Il 16 marzo si è conclusa con successo la prima review del contratto “Innalzamento del Livello Tecnologico degli Strumenti Scientifici del progetto Earth-Moon-Mars (EMM) – Lotto 3: Payload LETO” (CUP C53C22000870006; CIG A020D9BF1B), stipulato tra ASI e Thales Alenia Space Italia S.p.a. Il contratto riguarda la progettazione e realizzazione di dimostratori relativi ad alcune delle principali tecnologie critiche dello strumento Lunar Earth Temperature Observatory (LETO). LETO, ideato da CNR-INO — che ne ha realizzato un modello di banco ottico nell’ambito del WP-1420 — è uno spettro-radiometro infrarosso destinato al monitoraggio continuo della temperatura terrestre osservata dalla Luna. La conclusione positiva della prima review segna il completamento della fase progettuale finanziata con fondi PNRR di EMM, dedicata allo sviluppo dei dimostratori. Il contratto proseguirà ora con una seconda fase, finalizzata alla loro realizzazione, finanziata da ASI mediante una diversa fonte, garantendo così la continuità e la sostenibilità dell’investimento avviato con EMM.

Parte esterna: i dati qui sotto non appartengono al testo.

(** * CZlib: the C shim between zlib and its foreign callers

    A shallow embedding of [Sources/CZlib/include/CNIOExtrasZlib.h]:

<<
    #include <zlib.h>

    static inline int CZlib_inflateInit2(z_streamp strm, int windowBits) {
        return inflateInit2(strm, windowBits);
    }

    static inline Bytef *CZlib_voidPtr_to_BytefPtr(void *in) {
        return (Bytef * )in;
    }
>>

    C functions are computations over an explicit [world] (memory, live
    allocations, I/O done so far) that may get stuck on undefined
    behaviour.  zlib itself is not part of the repository: everything the
    header takes from [<zlib.h>] is an interface, the class [Zlib], and the
    theorems about the shim alone hold for every implementation of it.
    Where a statement turns on what zlib does with its arguments, zlib's
    routine is modelled in the module [Inflate]. *)

From Stdlib Require Import ZArith Lia.
From Stdlib.Strings Require Import Ascii Byte String.
From stdpp Require Import base option list gmap.

Local Open Scope Z_scope.

(** ** C data *)

Module CTypes.

(** The pointee types the header mentions: [void], zlib's [Bytef]
    (an unsigned 8-bit byte) and zlib's [z_stream]. *)
Inductive pointee : Set := void | Bytef | z_stream.

(** A pointer is an address tagged with the type it points to. *)
Record ptr (t : pointee) : Set := Ptr { address : Z }.
Arguments Ptr t address : clear implicits.
Arguments address {t} p.

(** [z_streamp] is zlib's name for [z_stream *]. *)
Definition z_streamp : Set := ptr z_stream.

Definition NULL {t : pointee} : ptr t := Ptr t 0.

(** The C cast [(T * )p] between object pointer types. *)
Definition ptr_cast {s : pointee} (t : pointee) (p : ptr s) : ptr t :=
  Ptr t (address p).

(** The conversion [(int)x] of an integer of another type to the
    32-bit two's-complement [int]. *)
Definition int_cast (x : Z) : Z := (x + 2 ^ 31) mod 2 ^ 32 - 2 ^ 31.

End CTypes.
Export CTypes.

(** ** The world a C call runs in *)

Record world : Type := World {
  memory : gmap Z byte;      (* the cells that exist, by address *)
  allocations : gset Z;      (* bases of the live heap blocks *)
  io : list byte             (* bytes written to the outside so far *)
}.

Definition set_memory (f : gmap Z byte → gmap Z byte) (w : world) : world :=
  {| memory := f (memory w); allocations := allocations w; io := io w |}.

(** A C computation: from a world to a value and a new world, or stuck
    ([None]) on undefined behaviour. *)
Definition C (A : Type) : Type := world → option (A * world).

(** [return] and sequencing, through stdpp's monad notations
    ([x ← m; k] and [m;; k]). *)
#[global] Instance C_ret : MRet C := λ A (a : A) w, Some (a, w).
(** * sqlscope: the DDL catalog builder and the query structural extractors

    A shallow embedding of [sqlscope/catalog/builder/sql.py] and
    [sqlscope/query/extractors.py].

    - [PyStr]      the Python string operations the sources use;
    - [Sqlglot]    the part of sqlglot's [Expression] interface the sources call;
    - [Catalog]    the Catalog data model ([sqlscope/catalog/catalog.py]);
    - [Builder]    [sql.py], function by function;
    - [Ddl]        the shape of the tree sqlglot's parser builds for a
                   CREATE TABLE statement, from a description of the statement;
    - [Sqlparse]   the part of sqlparse's token interface [extractors.py] calls;
    - [Extractors] [extractors.py]: [remove_ctes] over a store of objects,
                   [extract_subqueries_tokens], [extract_functions] and
                   [extract_comparisons] over token trees,
                   [extract_subqueries_ast];
    - [Postgres]   [build_catalog] of [sqlscope/catalog/builder/postgres.py].

    The theorems follow the definitions: the traversals of sqlglot
    ([SqlglotFacts], [DdlFacts], [DdlTraversal]), the builder on one statement
    and on a list of statements ([BuilderFacts], [CatalogFacts],
    [BuilderStatements], [BuilderClaims], [BuilderInvariants],
    [BuilderOutcomes], [BuilderNames]), [remove_ctes] ([RemoveCtes],
    [RemoveCtesRendering]), the subquery walk ([SubqueryFacts],
    [SubqueryClaims], [SubqueryTermination], [SubqueryDepths],
    [SubqueryAbsence], [SubqueryTuples]), the other extractors
    ([TokenExtractors], [SubqueriesAst]) and [build_catalog]
    ([PostgresFacts]). *)

From Stdlib Require Import String Ascii List ZArith Lia Bool.
From stdpp Require Import gmap strings list.
Import ListNotations.

Local Open Scope string_scope.
Local Open Scope list_scope.
Set Warnings "-register-all".

(* ===================================================================== *)
(** ** Python strings *)
(* ===================================================================== *)

(** Strings are byte strings; the case mappings and the whitespace class are
    Python's on the ASCII range and the identity elsewhere. *)
Module PyStr.

Definition lower_char (c : ascii) : ascii :=
  let n := nat_of_ascii c in
  if (65 <=? n)%nat && (n <=? 90)%nat then ascii_of_nat (n + 32) else c.

Definition upper_char (c : ascii) : ascii :=
  let n := nat_of_ascii c in
  if (97 <=? n)%nat && (n <=? 122)%nat then ascii_of_nat (n - 32) else c.

(** [str.lower] and [str.upper]. *)
Fixpoint lower (s : string) : string :=
  match s with
  | EmptyString => EmptyString
  | String c r => String (lower_char c) (lower r)
  end.

Fixpoint upper (s : string) : string :=
  match s with
  | EmptyString => EmptyString
  | String c r => String (upper_char c) (upper r)
  end.

(** [str.isspace] on one character: tab, line feed, vertical tab, form feed,
    carriage return, the four separators 28..31 and the space. *)
Definition is_space (c : ascii) : bool :=
  let n := nat_of_ascii c in
  ((9 <=? n)%nat && (n <=? 13)%nat) || ((28 <=? n)%nat && (n <=? 32)%nat).

Fixpoint lstrip_chars (l : list ascii) : list ascii :=
  match l with
  | c :: r => if is_space c then lstrip_chars r else l
  | [] => []
  end.

Definition rstrip_chars (l : list ascii) : list ascii :=
  rev (lstrip_chars (rev l)).

(** [str.strip()] with no argument. *)
Definition strip (s : string) : string :=
  string_of_list_ascii (rstrip_chars (lstrip_chars (list_ascii_of_string s))).

(** [s.startswith(c)] and [s.endswith(c)] for a one-character [c]. *)
Definition startswith_char (s : string) (c : ascii) : bool :=
  match list_ascii_of_string s with
  | x :: _ => if ascii_dec x c then true else false
  | [] => false
  end.

Definition endswith_char (s : string) (c : ascii) : bool :=
  match rev (list_ascii_of_string s) with
  | x :: _ => if ascii_dec x c then true else false
  | [] => false
  end.

(** The slice [s[1:-1]]. *)
Definition slice_1_m1 (s : string) : string :=
  string_of_list_ascii (removelast (tl (list_ascii_of_string s))).

Definition is_digit (c : ascii) : bool :=
  let n := nat_of_ascii c in (48 <=? n)%nat && (n <=? 57)%nat.

Definition digit_val (c : ascii) : Z := Z.of_nat (nat_of_ascii c - 48).

(** The digits of a decimal integer literal as [int(str)] reads them: digit
    groups joined by single underscores. [after_digit] says that the previous
    character was a digit. *)
Fixpoint int_digits (acc : Z) (after_digit : bool) (l : list ascii) : option Z :=
  match l with
  | [] => if after_digit then Some acc else None
  | c :: r =>
      if is_digit c then int_digits (acc * 10 + digit_val c)%Z true r
      else if ascii_dec c "_"%char
           then (if after_digit
                 then match r with [] => None | _ => int_digits acc false r end
                 else None)
           else None
  end.

(** [int(s)] in base 10: surrounding whitespace, an optional sign, digits.
    [None] stands for [ValueError]. *)
Definition py_int (s : string) : option Z :=
  match list_ascii_of_string (strip s) with
  | c :: r =>
      if ascii_dec c "-"%char then option_map Z.opp (int_digits 0 false r)
      else if ascii_dec c "+"%char then int_digits 0 false r
      else int_digits 0 false (c :: r)
  | [] => None
  end.

(** Truth value of a [str]. *)
Definition truthy (s : string) : bool :=
  match s with EmptyString => false | _ => true end.

(** [c in chars]. *)
Definition in_chars (chars : string) (c : ascii) : bool :=
  existsb (fun x => if ascii_dec x c then true else false) (list_ascii_of_string chars).

Fixpoint lstrip_in (chars : string) (l : list ascii) : list ascii :=
  match l with
  | c :: r => if in_chars chars c then lstrip_in chars r else l
  | [] => []
  end.

(** [s.strip(chars)]: the characters of [chars] removed at both ends. *)
Definition strip_of (chars : string) (s : string) : string :=
  string_of_list_ascii
    (rev (lstrip_in chars (rev (lstrip_in chars (list_ascii_of_string s))))).

(** [s.split(sep)] for a one-character [sep]: the pieces between the
    separators, empty ones kept; one empty piece for the empty string. *)
Fixpoint split_on (sep : ascii) (s : string) : list string :=
  match s with
  | EmptyString => [EmptyString]
  | String c r =>
      if ascii_dec c sep then EmptyString :: split_on sep r
      else match split_on sep r with
           | w :: ws => String c w :: ws
           | [] => [String c EmptyString]
           end
  end.

(** [sep.join(l)]. *)
Fixpoint join (sep : string) (l : list string) : string :=
  match l with
  | [] => EmptyString
  | [x] => x
  | x :: r => String.append x (String.append sep (join sep r))
  end.

End PyStr.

Parallelamente, il 13 marzo è stato sottoscritto il contratto tra ASI e il RTI composto da Thales Alenia Space Italia S.p.a., Microchannel Devices S.r.l. e Kirana S.r.l. per l’attività “Innalzamento del livello tecnologico degli strumenti scientifici del progetto Earth-Moon-Mars (EMM): Payload Lunar Electromagnetic Monitor in X-rays (LEM-X)” (CUP C53C22000870006; CIG B7BC56C4CC). L’attività, avviata anticipatamente il 19 dicembre u.s. ai sensi dell’art. 17, commi 8 e 9 del d.lgs. n. 36/2023, è finalizzata alla progettazione e realizzazione di dimostratori per LEM-X. LEM-X è un all-sky monitor modulare per raggi X, basato sulla tecnica della maschera codificata, ideato da INAF-IAPS, che ne ha sviluppato il detector nell’ambito del WP-1410 di EMM. Le attività contrattuali sono concentrate sull’ottimizzazione dei processi di realizzazione della maschera codificata in tungsteno e sulla progettazione e sviluppo di modelli ingegneristici della maschera stessa, della struttura meccanica dello strumento, dello schermo protettivo contro i micrometeoriti e dell’elettronica di back-end. Anche questo contratto è articolato in due fasi: una prima fase, finanziata con fondi PNRR di EMM, con conclusione prevista entro aprile 2025; una seconda fase, che si estenderà fino ad agosto 2027, finanziata tramite ulteriori risorse messe a disposizione da ASI.